Segment Open
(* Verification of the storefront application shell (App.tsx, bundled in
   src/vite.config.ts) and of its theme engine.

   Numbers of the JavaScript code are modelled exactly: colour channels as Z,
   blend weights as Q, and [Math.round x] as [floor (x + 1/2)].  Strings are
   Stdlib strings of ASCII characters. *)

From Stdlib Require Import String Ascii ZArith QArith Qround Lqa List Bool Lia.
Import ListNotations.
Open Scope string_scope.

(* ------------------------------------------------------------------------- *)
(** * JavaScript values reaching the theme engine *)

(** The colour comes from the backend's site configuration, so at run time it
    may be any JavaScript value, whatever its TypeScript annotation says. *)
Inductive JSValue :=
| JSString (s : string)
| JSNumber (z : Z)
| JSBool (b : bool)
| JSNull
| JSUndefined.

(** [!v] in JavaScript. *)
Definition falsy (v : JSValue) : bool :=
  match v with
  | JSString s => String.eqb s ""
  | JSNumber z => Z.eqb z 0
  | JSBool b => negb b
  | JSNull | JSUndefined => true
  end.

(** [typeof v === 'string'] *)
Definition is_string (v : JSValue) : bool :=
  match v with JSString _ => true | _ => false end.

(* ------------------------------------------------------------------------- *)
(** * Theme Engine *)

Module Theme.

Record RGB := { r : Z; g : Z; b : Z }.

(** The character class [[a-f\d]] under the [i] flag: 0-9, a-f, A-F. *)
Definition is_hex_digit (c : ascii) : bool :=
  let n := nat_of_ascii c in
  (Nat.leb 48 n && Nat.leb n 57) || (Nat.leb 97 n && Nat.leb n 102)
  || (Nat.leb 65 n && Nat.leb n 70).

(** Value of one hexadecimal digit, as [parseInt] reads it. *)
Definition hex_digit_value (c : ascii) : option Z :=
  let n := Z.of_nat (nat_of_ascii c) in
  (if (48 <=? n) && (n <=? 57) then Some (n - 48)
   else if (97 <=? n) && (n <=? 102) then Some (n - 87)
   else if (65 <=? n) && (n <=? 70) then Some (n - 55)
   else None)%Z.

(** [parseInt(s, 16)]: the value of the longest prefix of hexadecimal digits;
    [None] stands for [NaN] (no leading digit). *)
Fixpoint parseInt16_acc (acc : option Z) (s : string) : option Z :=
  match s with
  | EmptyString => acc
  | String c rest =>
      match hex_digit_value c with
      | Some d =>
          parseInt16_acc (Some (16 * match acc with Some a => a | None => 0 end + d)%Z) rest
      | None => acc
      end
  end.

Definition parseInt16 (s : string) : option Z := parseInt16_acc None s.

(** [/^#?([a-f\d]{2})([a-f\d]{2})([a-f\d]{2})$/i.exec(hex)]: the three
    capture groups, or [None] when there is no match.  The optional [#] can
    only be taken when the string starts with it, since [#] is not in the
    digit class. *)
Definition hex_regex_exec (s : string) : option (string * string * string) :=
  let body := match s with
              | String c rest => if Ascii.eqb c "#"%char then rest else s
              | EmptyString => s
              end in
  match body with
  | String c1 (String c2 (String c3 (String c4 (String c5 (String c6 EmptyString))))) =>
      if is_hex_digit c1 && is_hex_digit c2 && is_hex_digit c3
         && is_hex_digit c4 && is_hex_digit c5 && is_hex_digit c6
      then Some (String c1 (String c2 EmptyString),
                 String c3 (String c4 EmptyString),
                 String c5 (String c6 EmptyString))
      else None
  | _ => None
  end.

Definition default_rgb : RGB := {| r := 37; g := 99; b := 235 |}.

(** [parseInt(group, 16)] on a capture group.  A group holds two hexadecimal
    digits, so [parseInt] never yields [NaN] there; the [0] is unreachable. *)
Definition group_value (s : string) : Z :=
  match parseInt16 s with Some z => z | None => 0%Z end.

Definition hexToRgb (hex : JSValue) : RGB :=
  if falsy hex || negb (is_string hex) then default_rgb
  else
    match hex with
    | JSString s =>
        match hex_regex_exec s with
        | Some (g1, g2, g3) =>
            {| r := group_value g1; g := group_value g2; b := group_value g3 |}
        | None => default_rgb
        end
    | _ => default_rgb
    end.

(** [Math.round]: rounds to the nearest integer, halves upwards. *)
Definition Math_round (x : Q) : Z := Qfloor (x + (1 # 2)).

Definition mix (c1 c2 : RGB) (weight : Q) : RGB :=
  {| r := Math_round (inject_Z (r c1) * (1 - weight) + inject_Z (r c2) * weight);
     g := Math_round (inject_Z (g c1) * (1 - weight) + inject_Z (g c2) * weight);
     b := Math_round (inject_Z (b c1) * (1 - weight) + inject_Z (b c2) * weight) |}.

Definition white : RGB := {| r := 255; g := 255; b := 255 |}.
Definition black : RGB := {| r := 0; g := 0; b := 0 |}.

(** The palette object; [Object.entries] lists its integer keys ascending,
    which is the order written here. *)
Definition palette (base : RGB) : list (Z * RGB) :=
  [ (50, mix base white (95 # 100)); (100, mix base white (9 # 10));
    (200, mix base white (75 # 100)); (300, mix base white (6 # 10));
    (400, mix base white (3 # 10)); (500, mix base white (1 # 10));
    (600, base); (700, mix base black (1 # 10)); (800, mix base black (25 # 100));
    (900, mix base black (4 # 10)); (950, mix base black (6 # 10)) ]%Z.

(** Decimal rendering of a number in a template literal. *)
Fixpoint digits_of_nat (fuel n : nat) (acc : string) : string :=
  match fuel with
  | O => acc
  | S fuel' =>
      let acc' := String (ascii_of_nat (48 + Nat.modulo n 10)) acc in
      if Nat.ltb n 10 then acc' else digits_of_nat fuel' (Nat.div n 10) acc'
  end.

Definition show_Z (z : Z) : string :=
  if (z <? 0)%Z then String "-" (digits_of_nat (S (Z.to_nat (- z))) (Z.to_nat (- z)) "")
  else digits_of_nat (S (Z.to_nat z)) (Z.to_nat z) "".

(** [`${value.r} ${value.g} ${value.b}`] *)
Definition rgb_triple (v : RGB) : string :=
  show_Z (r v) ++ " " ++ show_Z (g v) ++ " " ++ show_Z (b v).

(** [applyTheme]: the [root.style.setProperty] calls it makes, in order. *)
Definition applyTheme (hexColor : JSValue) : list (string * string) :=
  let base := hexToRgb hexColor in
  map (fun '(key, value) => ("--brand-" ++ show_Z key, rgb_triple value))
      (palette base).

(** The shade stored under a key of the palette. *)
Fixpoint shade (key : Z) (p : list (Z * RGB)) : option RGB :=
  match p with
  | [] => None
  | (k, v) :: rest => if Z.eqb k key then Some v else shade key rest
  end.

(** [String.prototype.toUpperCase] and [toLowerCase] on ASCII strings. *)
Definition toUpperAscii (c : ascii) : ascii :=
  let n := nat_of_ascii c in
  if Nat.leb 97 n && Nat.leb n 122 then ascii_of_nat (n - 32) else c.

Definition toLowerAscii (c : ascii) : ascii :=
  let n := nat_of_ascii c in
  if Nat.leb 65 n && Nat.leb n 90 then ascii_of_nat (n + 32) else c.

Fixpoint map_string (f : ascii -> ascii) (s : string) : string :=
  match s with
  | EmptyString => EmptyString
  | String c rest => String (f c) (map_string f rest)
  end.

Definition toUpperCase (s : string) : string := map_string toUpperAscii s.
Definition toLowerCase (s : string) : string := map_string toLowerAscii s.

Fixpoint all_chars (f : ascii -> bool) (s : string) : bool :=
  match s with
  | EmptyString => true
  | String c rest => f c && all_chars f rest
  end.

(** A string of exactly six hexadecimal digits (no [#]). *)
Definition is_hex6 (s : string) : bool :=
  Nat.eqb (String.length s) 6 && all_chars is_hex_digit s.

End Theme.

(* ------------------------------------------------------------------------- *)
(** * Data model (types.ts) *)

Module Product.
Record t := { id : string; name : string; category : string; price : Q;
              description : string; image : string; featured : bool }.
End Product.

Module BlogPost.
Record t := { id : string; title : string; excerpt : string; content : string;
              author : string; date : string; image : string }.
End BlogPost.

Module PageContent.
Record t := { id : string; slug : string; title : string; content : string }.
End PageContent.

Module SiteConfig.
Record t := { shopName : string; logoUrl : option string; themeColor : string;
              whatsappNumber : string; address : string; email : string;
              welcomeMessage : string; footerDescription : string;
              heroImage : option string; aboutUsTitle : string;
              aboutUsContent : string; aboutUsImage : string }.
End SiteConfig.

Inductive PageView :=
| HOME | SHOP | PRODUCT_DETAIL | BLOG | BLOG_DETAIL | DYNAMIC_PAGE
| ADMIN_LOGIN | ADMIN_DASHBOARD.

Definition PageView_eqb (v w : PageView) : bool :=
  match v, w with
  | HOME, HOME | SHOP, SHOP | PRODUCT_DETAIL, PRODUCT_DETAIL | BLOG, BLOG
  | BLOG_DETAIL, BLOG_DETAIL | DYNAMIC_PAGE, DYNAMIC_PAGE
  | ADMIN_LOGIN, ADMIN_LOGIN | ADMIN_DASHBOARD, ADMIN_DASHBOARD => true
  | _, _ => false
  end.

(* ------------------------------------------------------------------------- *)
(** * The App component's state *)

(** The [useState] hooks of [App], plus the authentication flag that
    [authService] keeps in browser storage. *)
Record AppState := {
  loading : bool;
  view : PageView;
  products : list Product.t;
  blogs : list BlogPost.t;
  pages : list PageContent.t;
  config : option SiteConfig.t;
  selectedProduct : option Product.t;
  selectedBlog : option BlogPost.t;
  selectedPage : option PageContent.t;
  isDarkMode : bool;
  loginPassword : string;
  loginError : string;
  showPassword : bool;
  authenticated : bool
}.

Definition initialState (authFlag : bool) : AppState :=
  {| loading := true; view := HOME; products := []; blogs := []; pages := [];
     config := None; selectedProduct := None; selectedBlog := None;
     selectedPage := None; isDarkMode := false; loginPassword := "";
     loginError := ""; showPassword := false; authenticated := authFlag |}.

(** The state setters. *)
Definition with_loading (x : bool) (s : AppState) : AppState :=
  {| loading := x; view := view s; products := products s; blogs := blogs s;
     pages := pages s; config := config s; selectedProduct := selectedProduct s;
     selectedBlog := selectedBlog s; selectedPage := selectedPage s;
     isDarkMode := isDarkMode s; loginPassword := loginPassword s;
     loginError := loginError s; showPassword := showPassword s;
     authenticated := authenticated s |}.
Segment Closed
Segment Open
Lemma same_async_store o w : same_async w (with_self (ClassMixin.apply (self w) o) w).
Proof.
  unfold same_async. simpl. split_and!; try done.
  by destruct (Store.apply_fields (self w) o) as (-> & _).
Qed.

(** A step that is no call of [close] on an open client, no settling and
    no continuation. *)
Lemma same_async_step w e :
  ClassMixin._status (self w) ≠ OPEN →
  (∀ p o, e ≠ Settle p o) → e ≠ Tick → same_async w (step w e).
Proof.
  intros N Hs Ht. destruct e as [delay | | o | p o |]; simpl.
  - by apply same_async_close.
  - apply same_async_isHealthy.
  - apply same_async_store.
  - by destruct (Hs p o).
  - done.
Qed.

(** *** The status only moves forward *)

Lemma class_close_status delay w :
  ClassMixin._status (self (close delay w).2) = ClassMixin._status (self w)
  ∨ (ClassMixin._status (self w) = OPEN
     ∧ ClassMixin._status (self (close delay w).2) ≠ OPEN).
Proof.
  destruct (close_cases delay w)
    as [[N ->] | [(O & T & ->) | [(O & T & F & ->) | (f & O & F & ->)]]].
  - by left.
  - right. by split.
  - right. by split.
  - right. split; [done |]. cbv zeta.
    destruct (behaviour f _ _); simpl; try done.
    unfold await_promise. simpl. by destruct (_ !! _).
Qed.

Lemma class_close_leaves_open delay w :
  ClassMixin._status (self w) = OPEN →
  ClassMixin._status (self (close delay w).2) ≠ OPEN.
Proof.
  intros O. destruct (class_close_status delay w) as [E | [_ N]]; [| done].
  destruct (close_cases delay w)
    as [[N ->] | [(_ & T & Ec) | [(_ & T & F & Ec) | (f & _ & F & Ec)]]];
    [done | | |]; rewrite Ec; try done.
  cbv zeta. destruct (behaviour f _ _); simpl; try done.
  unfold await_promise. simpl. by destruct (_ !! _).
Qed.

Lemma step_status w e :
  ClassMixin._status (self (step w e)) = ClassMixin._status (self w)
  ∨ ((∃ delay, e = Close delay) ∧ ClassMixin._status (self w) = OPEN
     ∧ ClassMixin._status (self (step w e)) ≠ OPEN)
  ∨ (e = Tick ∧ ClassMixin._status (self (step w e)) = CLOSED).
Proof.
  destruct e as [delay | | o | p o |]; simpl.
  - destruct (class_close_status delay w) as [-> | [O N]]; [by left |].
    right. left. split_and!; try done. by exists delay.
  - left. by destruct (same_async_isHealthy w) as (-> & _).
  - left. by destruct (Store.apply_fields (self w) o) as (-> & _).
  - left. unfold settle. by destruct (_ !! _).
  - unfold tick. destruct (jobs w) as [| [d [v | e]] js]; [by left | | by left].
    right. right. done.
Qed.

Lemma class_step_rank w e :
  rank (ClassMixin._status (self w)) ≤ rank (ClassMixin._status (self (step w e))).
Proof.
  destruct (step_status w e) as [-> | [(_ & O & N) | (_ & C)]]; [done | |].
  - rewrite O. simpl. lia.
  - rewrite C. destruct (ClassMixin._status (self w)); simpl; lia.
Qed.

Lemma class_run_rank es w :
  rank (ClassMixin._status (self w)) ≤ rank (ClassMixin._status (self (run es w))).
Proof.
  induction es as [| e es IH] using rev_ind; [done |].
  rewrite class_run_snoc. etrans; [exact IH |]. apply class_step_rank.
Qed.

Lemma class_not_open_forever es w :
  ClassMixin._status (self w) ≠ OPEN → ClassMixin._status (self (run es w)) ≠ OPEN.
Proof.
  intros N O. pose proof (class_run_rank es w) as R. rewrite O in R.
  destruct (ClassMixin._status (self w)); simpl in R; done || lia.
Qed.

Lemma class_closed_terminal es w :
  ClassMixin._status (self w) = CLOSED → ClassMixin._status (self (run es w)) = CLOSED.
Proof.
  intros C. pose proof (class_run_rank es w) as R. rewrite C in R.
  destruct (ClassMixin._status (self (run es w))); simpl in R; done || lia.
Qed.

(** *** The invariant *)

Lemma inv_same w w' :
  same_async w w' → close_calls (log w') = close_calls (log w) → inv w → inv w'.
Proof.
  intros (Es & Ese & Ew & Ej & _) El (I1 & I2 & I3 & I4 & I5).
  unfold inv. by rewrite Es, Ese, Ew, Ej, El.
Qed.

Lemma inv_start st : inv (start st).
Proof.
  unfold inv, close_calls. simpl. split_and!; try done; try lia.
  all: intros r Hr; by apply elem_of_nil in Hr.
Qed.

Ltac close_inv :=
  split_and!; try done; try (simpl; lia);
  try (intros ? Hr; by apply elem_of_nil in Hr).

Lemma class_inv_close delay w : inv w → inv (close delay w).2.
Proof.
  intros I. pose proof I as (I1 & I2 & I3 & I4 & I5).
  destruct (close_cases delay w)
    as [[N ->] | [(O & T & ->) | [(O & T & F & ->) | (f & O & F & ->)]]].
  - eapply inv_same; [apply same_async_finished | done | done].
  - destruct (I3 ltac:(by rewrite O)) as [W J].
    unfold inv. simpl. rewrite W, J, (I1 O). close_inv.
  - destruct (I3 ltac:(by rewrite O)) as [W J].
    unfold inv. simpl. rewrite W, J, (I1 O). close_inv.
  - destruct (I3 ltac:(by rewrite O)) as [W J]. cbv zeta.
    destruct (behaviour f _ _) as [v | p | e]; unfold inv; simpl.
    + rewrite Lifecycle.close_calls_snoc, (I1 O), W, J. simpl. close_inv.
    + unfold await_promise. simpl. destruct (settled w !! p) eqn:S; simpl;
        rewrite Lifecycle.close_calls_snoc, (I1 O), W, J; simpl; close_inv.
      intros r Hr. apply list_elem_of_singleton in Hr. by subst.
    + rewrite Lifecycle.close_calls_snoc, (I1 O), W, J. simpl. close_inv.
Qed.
Segment Closed
Find where the line with "(** [parseInt(group, 16)]" sits in the material above, then copy exactly from it through the line with "(g1, g2, g3) =>". Add no other line.

**EXERCISE ANSWER:**
(** [parseInt(group, 16)] on a capture group.  A group holds two hexadecimal
    digits, so [parseInt] never yields [NaN] there; the [0] is unreachable. *)
Definition group_value (s : string) : Z :=
  match parseInt16 s with Some z => z | None => 0%Z end.

Definition hexToRgb (hex : JSValue) : RGB :=
  if falsy hex || negb (is_string hex) then default_rgb
  else
    match hex with
    | JSString s =>
        match hex_regex_exec s with
        | Some (g1, g2, g3) =>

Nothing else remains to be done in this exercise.